La contramarcha

Desafortunadamente, la pobreza del debate que prevalece en el país ha quedado nuevamente en evidencia. Lo que impera en el ámbito público es lo simbólico y lo emocional.La discusión no logra avanzar más allá de las diatribas y los contrastes sobre cuántas personas participaron en una marcha. Hoy no importa tanto el qué, sino el cómo.

           Por una #SociedadHorizontal

El presidente López Obrador convocó a una manifestación el próximo domingo 27 de noviembre, con la finalidad de celebrar su cuarto aniversario al frente del gobierno. La marcha que él mismo encabezará iniciará en el Ángel de la Independencia y concluirá en el Zócalo capitalino, en donde dará un mensaje. En relación a esta convocatoria, el líder nacional de Morena, gobernadores estatales, así como integrantes del gabinete federal mostraron su respaldo al Presidente y afirmaron que marcharán con él. Varias de las corcholatas se sumaron a la movilización que convocó el Presidente de la República. Aunque Ricardo Monreal en principio declaró que acompañaría a López Obrador en esta movilización, después se publicó que asistirá a un encuentro parlamentario en Europa.

Esta convocatoria se ha leído como una respuesta a la marcha que en defensa del INE realizaron distintos colectivos en la CDMX y poco más de 50 ciudades el pasado fin de semana. Llama la atención que los seguidores del Presidente lean en dicha movilización una posición antagónica al gobierno, cuando en realidad ha sido una manifestación en contra de los cambios propuestos en el marco constitucional en materia electoral. No extraña que el propio AMLO haya restado importancia a la multitudinaria marcha y la calificó como “racista”, “clasista” y “discriminatoria”.
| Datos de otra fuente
(* ===== verification/HdrBits.v ===== *)
(** * Bit strings

    Numbers and bytes as lists of bits, the most significant one first, as the syntax
    of a bit stream has them. *)

From S2P Require Import Prelude.

(** The low [n] bits of a number, and the number of some bits. *)
Fixpoint bits (n : nat) (z : Z) : list bool :=
  match n with
  | O => []
  | Datatypes.S n => Z.testbit z (Z.of_nat n) :: bits n z
  end.
Definition value (l : list bool) : Z := foldl (fun a b => 2 * a + Z.b2z b) 0 l.

(** The bits of some bytes. *)
Definition stream_bits (l : list Z) : list bool := l ≫= bits 8.

Lemma length_bits n z : length (bits n z) = n.
Proof. induction n as [|n IH]; simpl; congruence. Qed.

Lemma value_from a l : foldl (fun a b => 2 * a + Z.b2z b) a l = a * 2 ^ Z.of_nat (length l) + value l.
Proof.
  unfold value. revert a. induction l as [|b l IH]; intros a; simpl foldl; [simpl; lia|].
  rewrite IH, (IH (2 * 0 + Z.b2z b)). simpl length. rewrite Nat2Z.inj_succ, Z.pow_succ_r by lia. ring.
Qed.

Lemma value_cons b l : value (b :: l) = Z.b2z b * 2 ^ Z.of_nat (length l) + value l.
Proof. unfold value at 1. simpl. rewrite value_from. destruct b; simpl; lia. Qed.

Lemma value_app l l' : value (l ++ l') = value l * 2 ^ Z.of_nat (length l') + value l'.
Proof. unfold value at 1. rewrite foldl_app. apply value_from. Qed.

Lemma value_range l : 0 <= value l < 2 ^ Z.of_nat (length l).
Proof.
  induction l as [|b l IH]; [done|]. rewrite value_cons. simpl length. rewrite Nat2Z.inj_succ, Z.pow_succ_r by lia.
  destruct b; simpl Z.b2z; lia.
Qed.

Lemma value_bits n z : value (bits n z) = z `mod` 2 ^ Z.of_nat n.
Proof.
  induction n as [|n IH]; [by rewrite Z.mod_1_r|]. cbn [bits]. rewrite value_cons, length_bits, IH.
  rewrite Nat2Z.inj_succ, Z.pow_succ_r, (Z.mul_comm 2) by lia.
  rewrite Z.rem_mul_r, <- Z.testbit_spec' by lia. lia.
Qed.

Lemma value_bits_small n z : 0 <= z < 2 ^ Z.of_nat n -> value (bits n z) = z.
Proof. intros Hz. rewrite value_bits. by apply Z.mod_small. Qed.

Lemma testbit_value n b l z : Z.of_nat (length l) = n -> Z.testbit (value (b :: l) + z * 2 ^ (n + 1)) n = b.
Proof.
  intros <-. rewrite value_cons. pose proof (value_range l) as R. apply Z.b2z_inj. rewrite Z.testbit_spec' by lia.
  rewrite Z.pow_add_r by lia. change (2 ^ 1) with 2.
  replace (Z.b2z b * 2 ^ Z.of_nat (length l) + value l + z * (2 ^ Z.of_nat (length l) * 2))
    with (value l + (Z.b2z b + z * 2) * 2 ^ Z.of_nat (length l)) by ring.
  rewrite Z.div_add, (Z.div_small (value l)), Z.add_0_l, Z.mod_add by lia. apply Z.mod_small. destruct b; simpl; lia.
Qed.

Lemma bits_high n z x : bits n (z + x * 2 ^ Z.of_nat n) = bits n z.
Proof.
  induction n as [|n IH] in x |- *; [done|]. cbn [bits]. rewrite Nat2Z.inj_succ, Z.pow_succ_r by lia. f_equal.
  - apply Z.b2z_inj. rewrite !Z.testbit_spec' by lia. rewrite Z.mul_assoc, Z.div_add, Z.mod_add by lia. done.
  - rewrite Z.mul_assoc. apply IH.
Qed.

Lemma bits_value n l : length l = n -> bits n (value l) = l.
Proof.
  intros <-. induction l as [|b l IH]; [done|]. cbn [length bits].
  rewrite <- (Z.add_0_r (value (b :: l))) at 1. rewrite <- (Z.mul_0_l (2 ^ (Z.of_nat (length l) + 1))).
  rewrite testbit_value by done. f_equal. rewrite value_cons, Z.add_comm, bits_high. apply IH.
Qed.

Lemma bits_mod n z : bits n (z `mod` 2 ^ Z.of_nat n) = bits n z.
Proof. rewrite <- value_bits. by apply bits_value, length_bits. Qed.

Lemma bits_app n m z : bits (n + m) z = bits n (z ≫ Z.of_nat m) ++ bits m z.
Proof.
  induction n as [|n IH]; [done|]. simpl. rewrite IH. f_equal. rewrite Z.shiftr_spec by lia. f_equal. lia.
Qed.

Lemma value_inj l l' : length l = length l' -> value l = value l' -> l = l'.
Proof. intros Hl Hv. rewrite <- (bits_value _ l eq_refl), Hl, Hv. by apply bits_value. Qed.

Lemma bits_16 z : 0 <= z -> bits 16 z = bits 8 (z `div` 256) ++ bits 8 (z `mod` 256).
Proof.
  intros Hz. rewrite (bits_app 8 8). rewrite Z.shiftr_div_pow2 by lia. change (2 ^ Z.of_nat 8) with 256. f_equal.
  symmetry. apply (bits_mod 8).
Qed.

Lemma bits_0 n : bits n 0 = replicate n false.
Proof. induction n as [|n IH]; [done|]. cbn [bits replicate]. by rewrite Z.bits_0, IH. Qed.

(** ** Bytes *)

Lemma length_stream l : length (stream_bits l) = (8 * length l)%nat.
Proof. induction l as [|b l IH]; [done|]. simpl in *. lia. Qed.

Lemma stream_app l l' : stream_bits (l ++ l') = stream_bits l ++ stream_bits l'.
Proof. apply bind_app. Qed.

Lemma stream_cons b l : stream_bits (b :: l) = bits 8 b ++ stream_bits l.
Proof. done. Qed.

Lemma stream_drop n l : drop (8 * n) (stream_bits l) = stream_bits (drop n l).
Proof.
  revert l. induction n as [|n IH]; intros l; [done|]. destruct l as [|b l]; [by rewrite !drop_nil|].
  rewrite stream_cons. replace (8 * Datatypes.S n)%nat with (8 + 8 * n)%nat by lia.
  rewrite <- drop_drop. rewrite drop_app_length' by (by rewrite length_bits). apply IH.
Qed.

Lemma stream_take n l : take (8 * n) (stream_bits l) = stream_bits (take n l).
Proof.
  revert l. induction n as [|n IH]; intros l; [done|]. destruct l as [|b l]; [by rewrite !take_nil|].
  rewrite stream_cons. replace (8 * Datatypes.S n)%nat with (8 + 8 * n)%nat by lia.
  rewrite take_app_add' by (by rewrite length_bits). simpl take. rewrite stream_cons. f_equal. apply IH.
Qed.

(** Bits as bytes. *)
Fixpoint bytes_of (n : nat) (l : list bool) : list Z :=
  match n with
  | O => []
  | Datatypes.S n => value (take 8 l) :: bytes_of n (drop 8 l)
  end.

Lemma length_bytes_of n l : length (bytes_of n l) = n.
Proof. revert l. induction n as [|n IH]; intros l; simpl; [done|]. by rewrite IH. Qed.

Lemma bytes_of_range n l : Forall (fun b => 0 <= b < 256) (bytes_of n l).
Proof.
  revert l. induction n as [|n IH]; intros l; cbn [bytes_of]; constructor; [|apply IH].
  pose proof (value_range (take 8 l)) as R. rewrite length_take in R.
  assert (2 ^ Z.of_nat (8 `min` length l) <= 2 ^ 8) by (apply Z.pow_le_mono_r; lia). lia.
Qed.

Lemma stream_bytes_of n l : length l = (8 * n)%nat -> stream_bits (bytes_of n l) = l.
Proof.
  revert l. induction n as [|n IH]; intros l Hl; cbn [bytes_of]; [by destruct l|].
  rewrite stream_cons, bits_value by (rewrite length_take; lia). rewrite IH by (rewrite length_drop; lia). apply take_drop.
Qed.

Lemma stream_inj l l' : Forall (fun b => 0 <= b < 256) l -> Forall (fun b => 0 <= b < 256) l' ->
  stream_bits l = stream_bits l' -> l = l'.
Proof.
  intros Hl. revert l'. induction Hl as [|b l Hb Hl IH]; intros [|b' l'] Hl' E.
  - done.
  - by apply (f_equal length) in E; rewrite !length_stream in E.
  - by apply (f_equal length) in E; rewrite !length_stream in E.
  - apply Forall_cons in Hl' as [Hb' Hl']. rewrite !stream_cons in E. apply app_inj_1 in E as [E1 E2]; [|by rewrite !length_bits].
    f_equal; [|by apply IH]. rewrite <- (value_bits_small 8 b), E1 by done. by apply value_bits_small.
Qed.

(** ** Single bits *)

Lemma lookup_bits n z i : (i < n)%nat -> bits n z !! i = Some (Z.testbit z (Z.of_nat (n - 1 - i))).
Proof.
  revert i. induction n as [|n IH]; intros i Hi; [lia|]. cbn [bits]. destruct i as [|i]; simpl.
  - by rewrite !Nat.sub_0_r.
  - rewrite IH by lia. do 3 f_equal. lia.
Qed.

Lemma bits_ext n z l : length l = n -> (forall i, (i < n)%nat -> l !! i = Some (Z.testbit z (Z.of_nat (n - 1 - i)))) -> bits n z = l.
Proof.
  intros Hl H. apply list_eq. intros i. destruct (decide (i < n)%nat) as [Hi|Hi].
  - by rewrite lookup_bits, H.
  - rewrite !lookup_ge_None_2; [done|lia|rewrite length_bits; lia].
Qed.

Lemma stream_insert l i b b' x : l !! (i / 8)%nat = Some b -> bits 8 b' = <[(i mod 8)%nat := x]> (bits 8 b) ->
  stream_bits (<[(i / 8)%nat := b']> l) = <[i := x]> (stream_bits l).
Proof.
  revert i. induction l as [|a l IH]; intros i Hi Hb; [done|]. destruct (decide (i < 8)%nat) as [H8|H8].
  - rewrite (Nat.div_small i 8), (Nat.mod_small i 8) in * by done. simpl in Hi. injection Hi as ->. change (<[0%nat := b']> (b :: l)) with (b' :: l).
    rewrite !stream_cons, Hb. by rewrite insert_app_l by (rewrite length_bits; done).
  - assert (E : i = (8 + (i - 8))%nat) by lia. rewrite E in Hi, Hb |- *. set (k := (i - 8)%nat) in *. clearbody k. clear E H8.
    pose proof (Nat.div_add k 1 8 ltac:(lia)) as E1. pose proof (Nat.Div0.mod_add k 1 8) as E2. rewrite Nat.mul_1_l, Nat.add_comm in E1, E2.
    rewrite E1, Nat.add_1_r in *. rewrite E2 in Hb.
    simpl in Hi. change (<[Datatypes.S (k / 8) := b']> (a :: l)) with (a :: <[(k / 8)%nat := b']> l).
    rewrite !stream_cons, (IH k) by done. rewrite insert_app_r_alt by (rewrite length_bits; lia). rewrite length_bits. do 2 f_equal. lia.
Qed.

Lemma lookup_stream l b i : l !! (i / 8)%nat = Some b -> stream_bits l !! i = bits 8 b !! (i mod 8)%nat.
Proof.
  intros Hi. rewrite <- (take_drop_middle l (i / 8) b) by done. rewrite stream_app, stream_cons.
  pose proof (lookup_lt_Some _ _ _ Hi). assert (Hl : length (stream_bits (take (i / 8) l)) = (8 * (i / 8))%nat).
  { rewrite length_stream, length_take. lia. }
  pose proof (Nat.div_mod_eq i 8) as E. pose proof (Nat.mod_upper_bound i 8).
  rewrite lookup_app_r, Hl by lia. rewrite lookup_app_l by (rewrite length_bits; lia). f_equal. lia.
Qed.
(** [acc] is gathered: the bits of the next bytes follow, from [e] on. *)
Lemma gather_spec n j acc i e s : (0 < n)%nat -> bit_offset s `div` 8 = Z.of_nat i -> extraBit s = Z.of_nat e -> (e < 8)%nat ->
  (i + j + n <= length src)%nat -> acc = [] \/ e = 0%nat -> Z.of_nat (length acc) + 8 * Z.of_nat n - Z.of_nat e <= 31 ->
  gather src n (Z.of_nat j) (Z.of_nat (j + n)) (value acc * 2 ^ 8) s =
    Some (Some (value (acc ++ drop e (stream_bits (take n (drop (i + j) src))))), s <| extraBit := 0 |>).
Proof using bytes_src.
  revert j acc e s. induction n as [|n IH]; intros j acc e s Hn Ho Hx He Hl Ha Hf; [lia|]. cbn [gather].
  destruct (element_at (i + j)) as (b & E & Eb & Hb); [lia|].
  unfold mbind, Reader_bind, reader, src_at, in_array, modify. rewrite Ho, Hx, <- Nat2Z.inj_add, E.
  rewrite gather_byte_value by (done || by rewrite Z.mod_mul).
  set (acc' := acc ++ drop e (bits 8 b)).
  assert (L' : length acc' = (length acc + (8 - e))%nat) by (unfold acc'; by rewrite length_app, length_drop, length_bits).
  assert (Ev : value acc * 2 ^ 8 + value (drop e (bits 8 b)) = value acc').
  { unfold acc'. rewrite value_app, length_drop, length_bits. by destruct Ha as [-> | ->]. }
  rewrite Ev, (drop_S src b) by done. cbn [take]. rewrite stream_cons.
  rewrite drop_app_le by (rewrite length_bits; lia). rewrite app_assoc. fold acc'.
  assert (Em : (Z.of_nat e + (8 - Z.of_nat e)) `mod` 8 = 0) by (by replace (Z.of_nat e + (8 - Z.of_nat e)) with 8 by lia).
  rewrite Em. destruct n as [|n].
  - rewrite take_0, app_nil_r, (proj2 (Z.ltb_ge _ _)) by lia. done.
  - rewrite (proj2 (Z.ltb_lt _ _)) by lia. pose proof (value_range acc') as R. rewrite Z.shiftl_mul_pow2 by lia.
    assert (R' : value acc' * 2 ^ 8 < 2 ^ 31).
    { assert (2 ^ Z.of_nat (length acc') * 2 ^ 8 <= 2 ^ 31); [|lia]. rewrite <- Z.pow_add_r by lia. apply Z.pow_le_mono_r; lia. }
    rewrite s32_small by lia. replace (Z.of_nat j + 1) with (Z.of_nat (Datatypes.S j)) by lia.
    replace (j + Datatypes.S (Datatypes.S n))%nat with (Datatypes.S j + Datatypes.S n)%nat by lia.
    rewrite (IH (Datatypes.S j) acc' 0%nat) by first [done | lia | by right].
    by replace (i + Datatypes.S j)%nat with (Datatypes.S (i + j)) by lia.
Qed.

Lemma stream_window pre T k : stream_bits src = pre ++ T -> (8 * (length pre / 8 + k) <= 8 * length src)%nat ->
  drop (length pre mod 8) (stream_bits (take k (drop (length pre / 8) src))) = take (8 * k - length pre mod 8) T.
Proof using.
  intros E Hk. rewrite <- stream_take, <- stream_drop, E. rewrite skipn_firstn_comm, drop_drop.
  pose proof (Nat.div_mod_eq (length pre) 8) as D. rewrite <- D. by rewrite drop_app_length.
Qed.

(** [n] bits, in as many bytes as they touch. *)
Lemma field_spec n count pre X T s : reads_at pre (X ++ T) s -> length X = n -> (0 < n)%nat ->
  count = (extraBit s + Z.of_nat n + 7) `div` 8 -> 8 * count - extraBit s <= 31 ->
  field src (Z.of_nat n) count s = Some (Some (value X), forward (Z.of_nat n) (hdr s) s).
Proof using bytes_src.
  intros (Es & Eo & Ex) HX Hn -> Hf. set (e := (length pre mod 8)%nat). pose proof (Nat.mod_upper_bound (length pre) 8 ltac:(lia)) as He. fold e in He.
  assert (Ex' : extraBit s = Z.of_nat e) by (rewrite Ex; unfold e; by rewrite Nat2Z.inj_mod). rewrite Ex' in *.
  set (c := ((e + n + 7) / 8)%nat).
  assert (Ec : (Z.of_nat e + Z.of_nat n + 7) `div` 8 = Z.of_nat c) by (unfold c; rewrite Nat2Z.inj_div; f_equal; lia).
  rewrite Ec in *. assert (Hc : (e + n <= 8 * c < e + n + 8)%nat).
  { unfold c. pose proof (Nat.div_mod_eq (e + n + 7) 8). pose proof (Nat.mod_upper_bound (e + n + 7) 8 ltac:(lia)). lia. }
  pose proof (Nat.div_mod_eq (length pre) 8) as D. fold e in D.
  assert (HL : (length pre + n + length T = 8 * length src)%nat) by (rewrite <- length_stream, Es, !length_app; lia).
  assert (Hfit : (length pre / 8 + c <= length src)%nat) by lia.
  unfold field. unfold mbind at 1, Reader_bind at 1. rewrite Nat2Z.id.
  pose proof (gather_spec c 0 [] (length pre / 8) e s) as G. rewrite Nat.add_0_l in G. change (value [] * 2 ^ 8) with 0 in G. change (Z.of_nat 0) with 0 in G.
  rewrite G; clear G; [|lia|by rewrite Eo, Nat2Z.inj_div|done|done|lia|by left|simpl length; lia].
  rewrite Nat.add_0_r, app_nil_l. unfold e. rewrite (stream_window _ _ _ Es) by lia. fold e.
  rewrite take_app_ge by lia. rewrite HX. set (W := take (8 * c - e - n) T).
  assert (LW : length W = (8 * c - e - n)%nat) by (unfold W; rewrite length_take; lia).
  set (o' := bit_offset s + Z.of_nat n).
  transitivity (Some (Some (if negb (o' `mod` 8 =? 0) then value (X ++ W) ≫ (8 - o' `mod` 8) else value (X ++ W)),
    {| bit_offset := o'; extraBit := o' `mod` 8; hdr := hdr s |})); [done|].
  unfold forward. fold o'. rewrite value_app, LW.
  assert (Em : o' `mod` 8 = if decide (8 * c - e - n = 0)%nat then 0 else 8 - Z.of_nat (8 * c - e - n)).
  { unfold o'. rewrite Eo. symmetry. case_decide.
    - apply (Z.mod_unique _ _ (Z.of_nat (length pre / 8) + Z.of_nat c)); lia.
    - apply (Z.mod_unique _ _ (Z.of_nat (length pre / 8) + Z.of_nat c - 1)); lia. }
  rewrite Em. case_decide as E0.
  - cbn [negb Z.eqb]. unfold W. rewrite E0, take_0. change (value []) with 0. change (2 ^ Z.of_nat 0) with 1. by rewrite Z.mul_1_r, Z.add_0_r.
  - rewrite (proj2 (Z.eqb_neq _ 0)) by lia. cbn [negb]. replace (8 - (8 - Z.of_nat (8 * c - e - n))) with (Z.of_nat (8 * c - e - n)) by lia.
    pose proof (value_range W) as R. rewrite LW in R. rewrite Z.shiftr_div_pow2, Z.div_add_l, (Z.div_small (value W)), Z.add_0_r by lia. done.
Qed.

(** ** Functions

    [reads e h o X a h']: at a position [e] in a byte, with the structure [h], the
    function [o] reads the bits [X], returns [a] and leaves the structure [h']. *)

Definition reads {A} (e : nat) (h : ExynosHdrData_ST2094_40) (o : Reader A) (X : list bool) (a : A) (h' : ExynosHdrData_ST2094_40) : Prop :=
  forall pre T s, (length pre mod 8 = e)%nat -> reads_at pre (X ++ T) s -> hdr s = h ->
    o s = Some (Some a, forward (Z.of_nat (length X)) h' s).

Lemma reads_at_forward pre X T s h : reads_at pre (X ++ T) s -> reads_at (pre ++ X) T (forward (Z.of_nat (length X)) h s).
Proof using.
  intros (Es & Eo & Ex). unfold reads_at, forward. cbn [bit_offset extraBit]. rewrite Eo, length_app, Nat2Z.inj_add.
  split; [by rewrite <- app_assoc|]. split; [lia|done].
Qed.

Lemma forward_0 pre T s : reads_at pre T s -> forward 0 (hdr s) s = s.
Proof using. intros (_ & Eo & Ex). destruct s as [o x h]. unfold forward. cbn in *. by rewrite Z.add_0_r, Eo, Ex. Qed.

Lemma forward_add n m h h' s : forward m h' (forward n h s) = forward (n + m) h' s.
Proof using. unfold forward. cbn [bit_offset]. by rewrite Z.add_assoc. Qed.

Lemma reads_bind {A B} e h (o : Reader A) (k : A -> Reader B) X Y a b h1 h2 :
  reads e h o X a h1 -> reads ((e + length X) mod 8) h1 (k a) Y b h2 -> reads e h (o ≫= k) (X ++ Y) b h2.
Proof using.
  intros Ho Hk pre T s He Hs Hh. rewrite <- app_assoc in Hs. unfold mbind, Reader_bind. rewrite (Ho pre (Y ++ T) s He Hs Hh).
  rewrite (Hk (pre ++ X) T); [|by rewrite length_app, <- He, Nat.Div0.add_mod_idemp_l|by apply reads_at_forward|done].
  by rewrite forward_add, length_app, Nat2Z.inj_add.
Qed.

Lemma reads_eq {A} e h (o : Reader A) X a h1 a' h1' X' : reads e h o X a h1 -> X = X' -> a = a' -> h1 = h1' -> reads e h o X' a' h1'.
Proof using. by intros H <- <- <-. Qed.

(** A step that reads nothing. *)
Lemma reads_step {A B} e h (o : Reader A) (k : A -> Reader B) Y a b h1 h2 :
  reads e h o [] a h1 -> reads e h1 (k a) Y b h2 -> reads e h (o ≫= k) Y b h2.
Proof using.
  intros Ho Hk pre T s He Hs Hh. refine (reads_bind e h o k [] Y a b h1 h2 Ho _ pre T s He Hs Hh).
  simpl length. by rewrite Nat.add_0_r, <- He, Nat.Div0.mod_mod, He.
Qed.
Más allá de la evidente polarización, lo cierto es que la marcha en defensa del INE contó con una gran participación, con una composición multivariada, donde jóvenes, mujeres, organizaciones sociales y especialmente personas representativas de las clases medias salieron a la calle.

Desafortunadamente, la pobreza del debate que prevalece en el país ha quedado nuevamente en evidencia. Lo que impera en el ámbito público es lo simbólico y lo emocional. La discusión no logra avanzar más allá de las diatribas y los contrastes sobre cuántas personas participaron. Hoy no importa tanto el qué, sino el cómo. Resulta poco relevante qué se defiende y sólo resulta trascendente quién mueve a más gente.

En este contexto, el presidente López Obrador anunció que presentaría una iniciativa de reforma a la legislación reglamentaria electoral si fracasa en el Congreso su plan de modificar la Constitución. Una vez que los partidos opositores anunciaron que no respaldarán su iniciativa —por lo que sería inviable su aprobación sólo con los votos del oficialismo y sus aliados—, AMLO adelantó que tiene un “plan B” y que seguirá adelante con su propuesta de cambios. Ante estas declaraciones, los opositores perciben que desde el gobierno se busca controlar el andamiaje electoral con la finalidad de ayudarle al partido oficial. Por esta razón es previsible que la “contramarcha” anunciada por AMLO sea el preámbulo de una mayor tensión en el escenario político. Diversos analistas ven con preocupación que las intenciones de pasar dicha legislación secundaria terminen en la Suprema Corte por ser inconstitucional, tal y como ya ocurrió en el tema eléctrico, con lo que implícitamente podría, en los hechos, afectarse la autonomía del árbitro.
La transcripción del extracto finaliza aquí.